At the opposite end of the spectrum is Active Range of Motion (AROM), which requires the patient to move the joint independently through the entire range solely by contracting their own muscles. This type of exercise is used when the patient has sufficient muscle strength to fully control the limb without external support. AROM serves to improve strength and coordination, and it is usually introduced later in rehabilitation when tissues are adequately healed.

AAROM occupies the transitional space between these two extremes, acting as a bridge to full independence. It combines the external support of PROM with the internal muscle engagement of AROM. The patient is required to actively participate, but the external assistance compensates for insufficient strength, pain, or weakness that prevents reaching the full range of motion. This makes it a crucial tool for patients progressing toward full recovery and AROM.

When and How Assistance is Provided

AAROM is a treatment choice when the patient’s muscle power is diminished but not entirely absent, a condition quantified using the Manual Muscle Testing (MMT) scale. AAROM is utilized when muscle strength is graded as a 2 or 3 out of 5. A muscle graded 2 moves the joint through its full range only if gravity is eliminated, while a grade 3 muscle moves the joint through the full range against gravity but cannot tolerate external resistance. In both scenarios, assistance is necessary to ensure the joint moves through the complete therapeutic arc.

Assistance can be delivered in several practical ways, depending on the joint and the rehabilitation setting. The most common method is manual assistance, where a physical therapist uses their hands to support the limb and guide the movement. This allows for fine-tuned control over the speed and force of the assistance, which is useful when protecting newly repaired tissue, such as after rotator cuff surgery.

Patients can also perform self-assisted movements, often by using their unaffected limb to help the injured side move through the range of motion. Furthermore, mechanical assistance is employed using devices like shoulder pulleys, sliding boards, or gravity itself, which can be manipulated by changing the patient’s body position. These techniques ensure that the movement is achieved safely, balancing the need for muscle engagement with the need to protect healing structures.

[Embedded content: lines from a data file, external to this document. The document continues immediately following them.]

(* ===== verification/Crypto.v ===== *)
(** The third-party primitives the program calls: SHA-256 ([sha2]), Keccak-256 ([alloy_primitives])
    and the secp256k1 operations of the [secp256k1] crate.

    They are parameters of the model.  What the program relies on is their documented shape: both
    hashes return 32 bytes.  Nothing is assumed about collisions; theorems that depend on collision
    resistance find the colliding inputs among those the program hashed ([collision_among]).
    [toy_crypto] is a concrete instance, used where a statement is evaluated on concrete data. *)
From S2P Require Import Prelude.

Class Crypto := {
  (** [Sha256::digest]. *)
  sha256 : bytes -> bytes;
  (** [keccak256]. *)
  keccak256 : bytes -> bytes;
  (** [secp256k1::PublicKey] and its parser [PublicKey::from_slice]. *)
  PublicKey : Type;
  public_key_eq_decision :: EqDecision PublicKey;
  public_key_from_slice : bytes -> option PublicKey;
  (** [RecoverableSignature::from_compact(sig, id).is_ok()]. *)
  compact_ok : bytes -> Z -> bool;
  (** [normalize_s] leaves the signature unchanged. *)
  low_s : bytes -> bool;
  (** [Secp256k1::recover_ecdsa] of a digest and a compact signature with its recovery id. *)
  recover_ecdsa : bytes -> bytes -> Z -> option PublicKey;
  sha256_word : forall x, is_word (sha256 x);
  keccak256_word : forall x, is_word (keccak256 x) }.

Lemma cons_subset {A} (x : A) l1 l2 : x :: l1 ⊆ l2 <-> x ∈ l2 /\ l1 ⊆ l2.
Proof.
  split; [intros Hl; split; [|intros y Hy]; apply Hl; by constructor|].
  intros [Hx Hl] y [-> | Hy]%elem_of_cons; [done | by apply Hl].
Qed.

Lemma app_subset {A} (l1 l2 l : list A) : l1 ++ l2 ⊆ l <-> l1 ⊆ l /\ l2 ⊆ l.
Proof.
  split; [intros Hl; split; intros y Hy; apply Hl, elem_of_app; tauto|].
  intros [H1 H2] y [Hy | Hy]%elem_of_app; [by apply H1 | by apply H2].
Qed.

(** Two different byte strings of [l] have one digest.  The statements that rest on a hash name in
    [l] the byte strings the program hashes: that some two byte strings collide is true of every
    hash, a collision among a few given ones can be computed. *)
Definition collision_among (h : bytes -> bytes) (l : list bytes) : Prop :=
  exists x y, x ∈ l /\ y ∈ l /\ x <> y /\ h x = h y.

#[global] Instance collision_among_dec h l : Decision (collision_among h l).
Proof.
  refine (cast_if (decide (Exists (fun x => Exists (fun y => x <> y /\ h x = h y) l) l))).
  - abstract (apply Exists_exists in e as (x & Hx & (y & Hy & Hc)%Exists_exists); by exists x, y).
  - abstract (intros (x & y & Hx & Hy & Hc); apply n, Exists_exists; exists x; split; [done|];
      apply Exists_exists; by exists y).
Defined.

Lemma collision_mono h l l' : l ⊆ l' -> collision_among h l -> collision_among h l'.
Proof. intros Hl (x & y & Hx & Hy & Hc). exists x, y. by split_and!; [apply Hl..|apply Hc|apply Hc]. Qed.

Lemma digest_inj h l x y : x ∈ l -> y ∈ l -> h x = h y -> x = y \/ collision_among h l.
Proof. intros Hx Hy Heq. destruct (decide (x = y)); [by left|]. right. by exists x, y. Qed.

(** A checksum that mixes the length and every byte: enough to run the definitions. *)
Definition toy_hash (x : bytes) : bytes :=
  be_bytes 32 (fold_left (fun h b => (h * 1000003 + b2z b + 1) mod 2 ^ 64) x 7).

Lemma toy_hash_word x : is_word (toy_hash x).
Proof. apply be_bytes_length. Qed.

(** In the toy instance a key is its 33 bytes and a signature recovers to its own first 33 bytes. *)
Definition toy_crypto : Crypto := {|
  sha256 := toy_hash;
  keccak256 := toy_hash;
  PublicKey := bytes;
  public_key_eq_decision := _;
  public_key_from_slice := fun raw => if zlen raw =? 33 then Some raw else None;
  compact_ok := fun raw id => zlen raw =? 64;
  low_s := fun _ => true;
  recover_ecdsa := fun digest raw id => Some (take 33 raw);
  sha256_word := toy_hash_word;
  keccak256_word := toy_hash_word |}.
(** Every byte is the head byte of its own major type and additional information. *)
Lemma head_byte_split b :
  let kind := Z.shiftr (b2z b) 5 in
  let info := Z.land (b2z b) 0x1f in
  0 <= kind < 8 /\ 0 <= info < 32 /\ b = z2b (Z.lor (Z.shiftl kind 5) info).
Proof.
  cbv zeta. pose proof (b2z_range b) as Hb.
  change 0x1f with (Z.ones 5). rewrite Z.land_ones, Z.shiftr_div_pow2 by lia.
  change (2 ^ 5) with 32.
  assert (0 <= b2z b / 32 < 8).
  { split; [apply Z.div_pos; lia | apply Z.div_lt_upper_bound; lia]. }
  pose proof (Z.mod_pos_bound (b2z b) 32 ltac:(lia)).
  split_and!; try lia. apply b2z_inj. rewrite head_byte by lia.
  pose proof (Z.div_mod (b2z b) 32 ltac:(lia)). lia.
Qed.

Definition head_ok (h : Z * Z) : Prop := 0 <= h.1 < 8 /\ is_u64 h.2.

(** What [read_head] reads after the initial byte, for each additional-information class. *)
Lemma take_value_complete d n w value rest :
  w = Z.of_nat n -> 0 <= value < 256 ^ w -> at_rest d (be_bytes n value ++ rest) ->
  exists raw d', take_bytes w d = Ok (raw, d') /\ be_val raw = value /\
    at_rest d' rest /\ input d' = input d.
Proof.
  intros -> Hv Hat. destruct (take_bytes_complete _ _ _ Hat) as (d' & Ht & ? & ?).
  unfold zlen in Ht. rewrite be_bytes_length in Ht.
  exists (be_bytes n value), d'. rewrite be_val_bytes by done. done.
Qed.

Lemma take_value_sound d d' n w raw rest :
  w = Z.of_nat n -> at_rest d rest -> take_bytes w d = Ok (raw, d') ->
  exists rest', rest = be_bytes n (be_val raw) ++ rest' /\
    0 <= be_val raw < 256 ^ w /\ at_rest d' rest' /\ input d' = input d.
Proof.
  intros -> Hat Ht.
  destruct (take_bytes_sound (Z.of_nat n) _ _ _ _ ltac:(lia) Hat Ht)
    as (rest' & -> & Hlen & ? & ?).
  exists rest'. unfold zlen in Hlen. rewrite be_bytes_val_n by lia.
  pose proof (be_val_range raw) as Hr. unfold zlen in Hr. rewrite Hlen in Hr. done.
Qed.

Lemma read_head_complete kind value d rest :
  0 <= kind < 8 -> is_u64 value -> at_rest d (major kind value ++ rest) ->
  exists d', read_head d = Ok ((kind, value), d') /\ at_rest d' rest /\ input d' = input d.
Proof.
  intros Hk Hv Hat. unfold major in Hat. unfold read_head.
  assert (Hgo : forall info tail, 0 <= info < 32 ->
    at_rest d (z2b (Z.lor (Z.shiftl kind 5) info) :: tail) ->
    exists d1, read_u8 d = Ok (kind * 32 + info, d1) /\ at_rest d1 tail /\ input d1 = input d).
  { intros info tail Hi Hat1. destruct (read_u8_complete _ _ _ Hat1) as (d1 & Hu1 & ? & ?).
    rewrite head_byte in Hu1 by done. eauto. }
  repeat case_match; apply Hgo in Hat as (d1 & Hu1 & Hat & Hin1); try (ulia);
    rewrite (sbind_ok _ _ _ _ _ Hu1); cbv zeta;
    rewrite head_byte_major, head_byte_info by ulia.
  - rewrite (proj2 (Z.leb_le _ _)) by ulia. exists d1. done.
  - eval_ifs.
    destruct (read_u8_complete _ _ _ Hat) as (d2 & Hu2 & Hat2 & Hin2).
    rewrite b2z_z2b_small in Hu2 by ulia. exists d2. unfold sbind. rewrite Hu2.
    rewrite (proj2 (Z.ltb_ge _ _)) by lia. split; [done | split; [done | congruence]].
  - eval_ifs.
    destruct (take_value_complete d1 2 2 value rest eq_refl ltac:(ulia) Hat) as (raw & d2 & Hu2 & Hval & ? & ?).
    exists d2. unfold sbind. rewrite Hu2, Hval, (proj2 (Z.leb_gt _ _)) by ulia. split; [done | split; [done | congruence]].
  - eval_ifs.
    destruct (take_value_complete d1 4 4 value rest eq_refl ltac:(ulia) Hat) as (raw & d2 & Hu2 & Hval & ? & ?).
    exists d2. unfold sbind. rewrite Hu2, Hval, (proj2 (Z.leb_gt _ _)) by ulia. split; [done | split; [done | congruence]].
  - eval_ifs.
    destruct (take_value_complete d1 8 8 value rest eq_refl ltac:(ulia) Hat) as (raw & d2 & Hu2 & Hval & ? & ?).
    exists d2. unfold sbind. rewrite Hu2, Hval, (proj2 (Z.leb_gt _ _)) by ulia. split; [done | split; [done | congruence]].
Qed.
(** The entry loop; [collect] is the vector that is pushed to when it is present. *)
Fixpoint walk_entries (n : nat) (tokens : Z) (collect : option (list RecordEntry))
    : reader Decoder ImportError (option (list RecordEntry)) :=
  match n with
  | O => sret collect
  | S n =>
      let* tokens := lift (token tokens ENTRY_TOKENS) in
      let* entry := walk_entry in
      walk_entries n tokens (option_map (fun out => out ++ [entry]) collect)
  end.

Definition walk_header (collect : option (list RecordEntry))
    : reader Decoder ImportError (Header * option (list RecordEntry)) :=
  let* arity := dec read_array in
  let* tokens := lift (token 0 1) in
  if negb (arity =? 6) then fail (ImportE.Encoding (WrongArity 6 arity)) else
  let* tokens := lift (token tokens 1) in
  let* domain := dec read_text in
  if negb (bool_decide (domain = IMPORT_DOMAIN)) then fail ImportE.Domain else
  let* tokens := lift (token tokens 4) in
  let* progress := dec read_uint in
  let* uc_time := dec read_uint in
  let* target_count := dec read_uint in
  let* target_tip := dec read_word in
  if (target_count =? 0) && negb (bool_decide (target_tip = ZERO32))
  then fail ImportE.ZeroTargetTip else
  let* tokens := lift (token tokens 1) in
  let* entries := dec read_array in
  if MAX_IMPORT_ENTRIES <? entries then fail (ImportE.TooManyEntries entries) else
  let* collected := walk_entries (Z.to_nat entries) tokens collect in
  let* _ := dec finish in
  sret ({| hd_progress := progress; hd_uc_time := uc_time; hd_target_count := target_count;
    hd_target_tip := target_tip; hd_entries := entries |}, collected).

Definition walk (raw : bytes) (collect : option (list RecordEntry))
    : result ImportError (Header * option (list RecordEntry)) :=
  let? (out, _) := walk_header collect (new_decoder raw) in Ok out.

Section hashed.
Context `{Crypto}.

Definition admit_import (raw committed_hash : bytes) (budget : Z) : result ImportError AdmittedImport :=
  if MAX_IMPORT_BYTES <? zlen raw then Err (ImportE.TooLarge (zlen raw)) else
  let? scan := ok_or (scan_gas (zlen raw)) ImportE.Overflow in
  if budget <? scan then Err ImportE.ScanBudget else
  let? (header, _) := walk raw None in
  let? entries_gas := ok_or (checked_mul ENTRY_GAS (hd_entries header)) ImportE.Overflow in
  if budget - scan <? entries_gas then Err ImportE.EntryBudget else
  let? (decoded, entries) := walk raw (Some []) in
  if negb (bool_decide (sha256 raw = committed_hash)) then Err ImportE.HashMismatch else
  Ok {| ai_import := {|
          rec_progress := hd_progress decoded; rec_uc_time := hd_uc_time decoded;
          rec_target_count := hd_target_count decoded; rec_target_tip := hd_target_tip decoded;
          rec_entries := default [] entries |};
        ai_gas := scan + entries_gas |}.
End hashed.

(** ** The encoder *)

Definition entry_to_bytes (e : RecordEntry) : bytes :=
  array 8 ++ uint (re_index e) ++ byte_string (re_record_id e) ++ byte_string (re_predecessor e) ++
  uint (re_kind e) ++ uint (re_progress e) ++ uint (re_uc_time e) ++ byte_string (re_data e) ++
  uint (re_closed_epoch e).

Definition import_to_bytes (i : RecordImport) : bytes :=
  array 6 ++ text IMPORT_DOMAIN ++ uint (rec_progress i) ++ uint (rec_uc_time i) ++
  uint (rec_target_count i) ++ byte_string (rec_target_tip i) ++ array (zlen (rec_entries i)) ++
  concat (map entry_to_bytes (rec_entries i)).

(** ** Well-formed imports *)

Definition entry_ok (e : RecordEntry) : Prop :=
  is_u64 (re_index e) /\ is_word (re_record_id e) /\ is_word (re_predecessor e) /\
  is_u64 (re_progress e) /\ is_u64 (re_uc_time e) /\ is_u64 (re_closed_epoch e) /\
  payload_width (re_kind e) = Some (zlen (re_data e)) /\
  (re_kind e <> 4 -> re_closed_epoch e = 0).

Definition import_ok (i : RecordImport) : Prop :=
  is_u64 (rec_progress i) /\ is_u64 (rec_uc_time i) /\ is_u64 (rec_target_count i) /\
  is_word (rec_target_tip i) /\ (rec_target_count i = 0 -> rec_target_tip i = ZERO32) /\
  zlen (rec_entries i) <= MAX_IMPORT_ENTRIES /\ Forall entry_ok (rec_entries i).

Definition admission_gas (i : RecordImport) : Z :=
  SCAN_BASE_GAS + SCAN_BYTE_GAS * zlen (import_to_bytes i) + ENTRY_GAS * zlen (rec_entries i).

(** ** The codec of one entry *)

Lemma payload_width_some kind w : payload_width kind = Some w -> 1 <= kind <= 5 /\ 0 <= w <= 288.
Proof. unfold payload_width. intros. repeat case_match; simplify_eq; lia. Qed.

#[global] Instance dec_codec {A} (p : reader Decoder CanonicalCborError A) enc ok :
  Codec p enc ok -> Codec (dec p) enc ok.
Proof. intros. apply via_codec. Qed.

#[global] Instance entry_codec : Codec walk_entry entry_to_bytes entry_ok.
Proof.
  split.
  - intros e d rest He Hat. unfold entry_ok in He. destruct He as (? & ? & ? & ? & ? & ? & Hw & Hc).
    destruct (payload_width_some _ _ Hw) as [Hk _].
    unfold walk_entry. unfold entry_to_bytes in Hat. codec_run Hat side.
    unfold sbind at 1, lift, ok_or. rewrite Hw. codec_run Hat side.
    rewrite Z.eqb_refl. simpl negb. cbv iota. codec_run Hat side.
    replace (negb (re_kind e =? 4) && negb (re_closed_epoch e =? 0)) with false.
    + rewrite Z.mod_small by lia. destruct e. eexists. split; [done|]. split; [done | congruence].
    + destruct (Z.eqb_spec (re_kind e) 4); [done|]. by rewrite Hc.
  - intros e d d' rest Hat H. unfold walk_entry in H. codec_inv Hat H.
    unfold sret in H. injection H as <- <-. apply ok_or_inv in Hok.
    destruct (payload_width_some _ _ Hok) as [Hk _].
    assert (Hm : v2 mod 256 = v2) by (apply Z.mod_small; lia).
    unfold entry_to_bytes, entry_ok. cbn [re_kind re_data re_closed_epoch]. rewrite Hm.
    eexists. rewrite <- !app_assoc. subst. split; [reflexivity|]. split; [done|].
    split; [congruence|]. split_and!; try done. intros Hne.
    apply andb_false_iff in Heqb as [Hb|Hb]; apply negb_false_iff, Z.eqb_eq in Hb; [done|lia].
Qed.

(** ** The walk *)

Lemma token_ok tokens count : tokens + count <= MAX_IMPORT_TOKENS -> token tokens count = Ok (tokens + count).
Proof.
  intros Hle. unfold token, checked_add, MAX_IMPORT_TOKENS in *.
  rewrite (proj2 (Z.leb_le _ _)) by ulia. simpl. by rewrite (proj2 (Z.ltb_ge _ _)).
Qed.

Lemma token_inv tokens count t : token tokens count = Ok t -> t = tokens + count.
Proof.
  unfold token, checked_add. intros Ht. inv_ok Ht. subst. apply ok_or_inv in Hok. by case_match; simplify_eq.
Qed.

(** Seven envelope tokens and nine per entry stay within the bound for any admissible count. *)
Lemma walk_entries_spec n tokens collect :
  tokens + ENTRY_TOKENS * Z.of_nat n <= MAX_IMPORT_TOKENS ->
  forall d, walk_entries n tokens collect d =
    (let* es := repeat_reader n walk_entry in sret (option_map (fun out => out ++ es) collect)) d.
Proof.
  unfold ENTRY_TOKENS. revert tokens collect. induction n as [|n IH]; intros tokens collect Hle d.
  - simpl. unfold sret, sbind. destruct collect; simpl; by rewrite ?app_nil_r.
  - simpl. unfold sbind at 1, lift. rewrite token_ok by (unfold ENTRY_TOKENS; lia).
    unfold sbind. destruct (walk_entry d) as [[e d']|err]; [|done].
    rewrite IH by (unfold ENTRY_TOKENS; lia). unfold sbind. destruct (repeat_reader n walk_entry d') as [[es d'']|]; [|done].
    unfold sret. destruct collect; simpl; by rewrite <- ?app_assoc.
Qed.

Definition header_of (i : RecordImport) : Header := {|
  hd_progress := rec_progress i; hd_uc_time := rec_uc_time i; hd_target_count := rec_target_count i;
  hd_target_tip := rec_target_tip i; hd_entries := zlen (rec_entries i) |}.

Lemma header_of_import i :
  {| rec_progress := hd_progress (header_of i); rec_uc_time := hd_uc_time (header_of i);
     rec_target_count := hd_target_count (header_of i); rec_target_tip := hd_target_tip (header_of i);
     rec_entries := rec_entries i |} = i.
Proof. by destruct i. Qed.

Lemma walk_sound raw collect h out :
  zlen raw <= slice_max -> walk raw collect = Ok (h, out) ->
  exists i, raw = import_to_bytes i /\ import_ok i /\ h = header_of i /\
    out = option_map (fun out => out ++ rec_entries i) collect.
Proof.
  intros Hlen H. unfold walk in H. inv_ok H. subst.
  pose proof (at_rest_new _ Hlen) as Hat. unfold walk_header in Hok.
  codec_inv Hat Hok.
  repeat match goal with Ht : token _ _ = Ok _ |- _ => apply token_inv in Ht end. subst.
  apply Z.ltb_ge in Heqb0. unfold MAX_IMPORT_ENTRIES in Heqb0.
  apply sbind_ok_inv in Hok as (c & d7 & Hw & Hok).
  rewrite walk_entries_spec in Hw by (unfold ENTRY_TOKENS, MAX_IMPORT_TOKENS; ulia).
  pose proof (repeat_codec walk_entry entry_to_bytes entry_ok (Z.to_nat v3) _).
  codec_bwd Hat Hw. unfold sret in Hw. injection Hw as <- <-. destruct Hv6 as [Hnum Hes].
  apply sbind_ok_inv in Hok as ([] & d9 & Hf%map_err_ok_inv & [= <- <- <-]).
  destruct (finish_ok _ _ _ Hat Hf) as [-> _]. rewrite app_nil_r in *.
  assert (v3 = zlen v4) as -> by ulia.
  exists {| rec_progress := v; rec_uc_time := v0; rec_target_count := v1; rec_target_tip := v2;
            rec_entries := v4 |}.
  split; [by subst|]. split; [|done]. unfold import_ok. simpl. split_and!; try done.
  intros ->. simpl in Heqb. by apply negb_false_iff, bool_decide_eq_true in Heqb.
Qed.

Therapeutic Objectives of Using AAROM

The primary clinical goal of choosing AAROM is to encourage the first stages of muscle re-education and strength development. By requiring the patient to activate the muscle, the exercise provides a controlled, low-load stimulus that helps rebuild neuromuscular connections. This active component minimizes the rapid muscle wasting, known as atrophy, that occurs with prolonged disuse or immobilization.

AAROM also serves to maintain the flexibility of soft tissues, preventing the shortening of muscles, ligaments, and joint capsules that can lead to contractures and persistent joint stiffness. Moving the joint structures through the available range promotes the health of the articular cartilage. The gentle muscle pumping action also helps promote local circulation, which is beneficial for tissue healing and reducing swelling.

The active participation maintains the patient’s sensory awareness of the limb’s position and movement, known as proprioception. By bridging the gap between passive movement and full unassisted movement, AAROM allows for progressive loading of the healing tissue. This gradual transition is carefully managed to prepare the muscle for the higher demands of full Active Range of Motion without risking re-injury.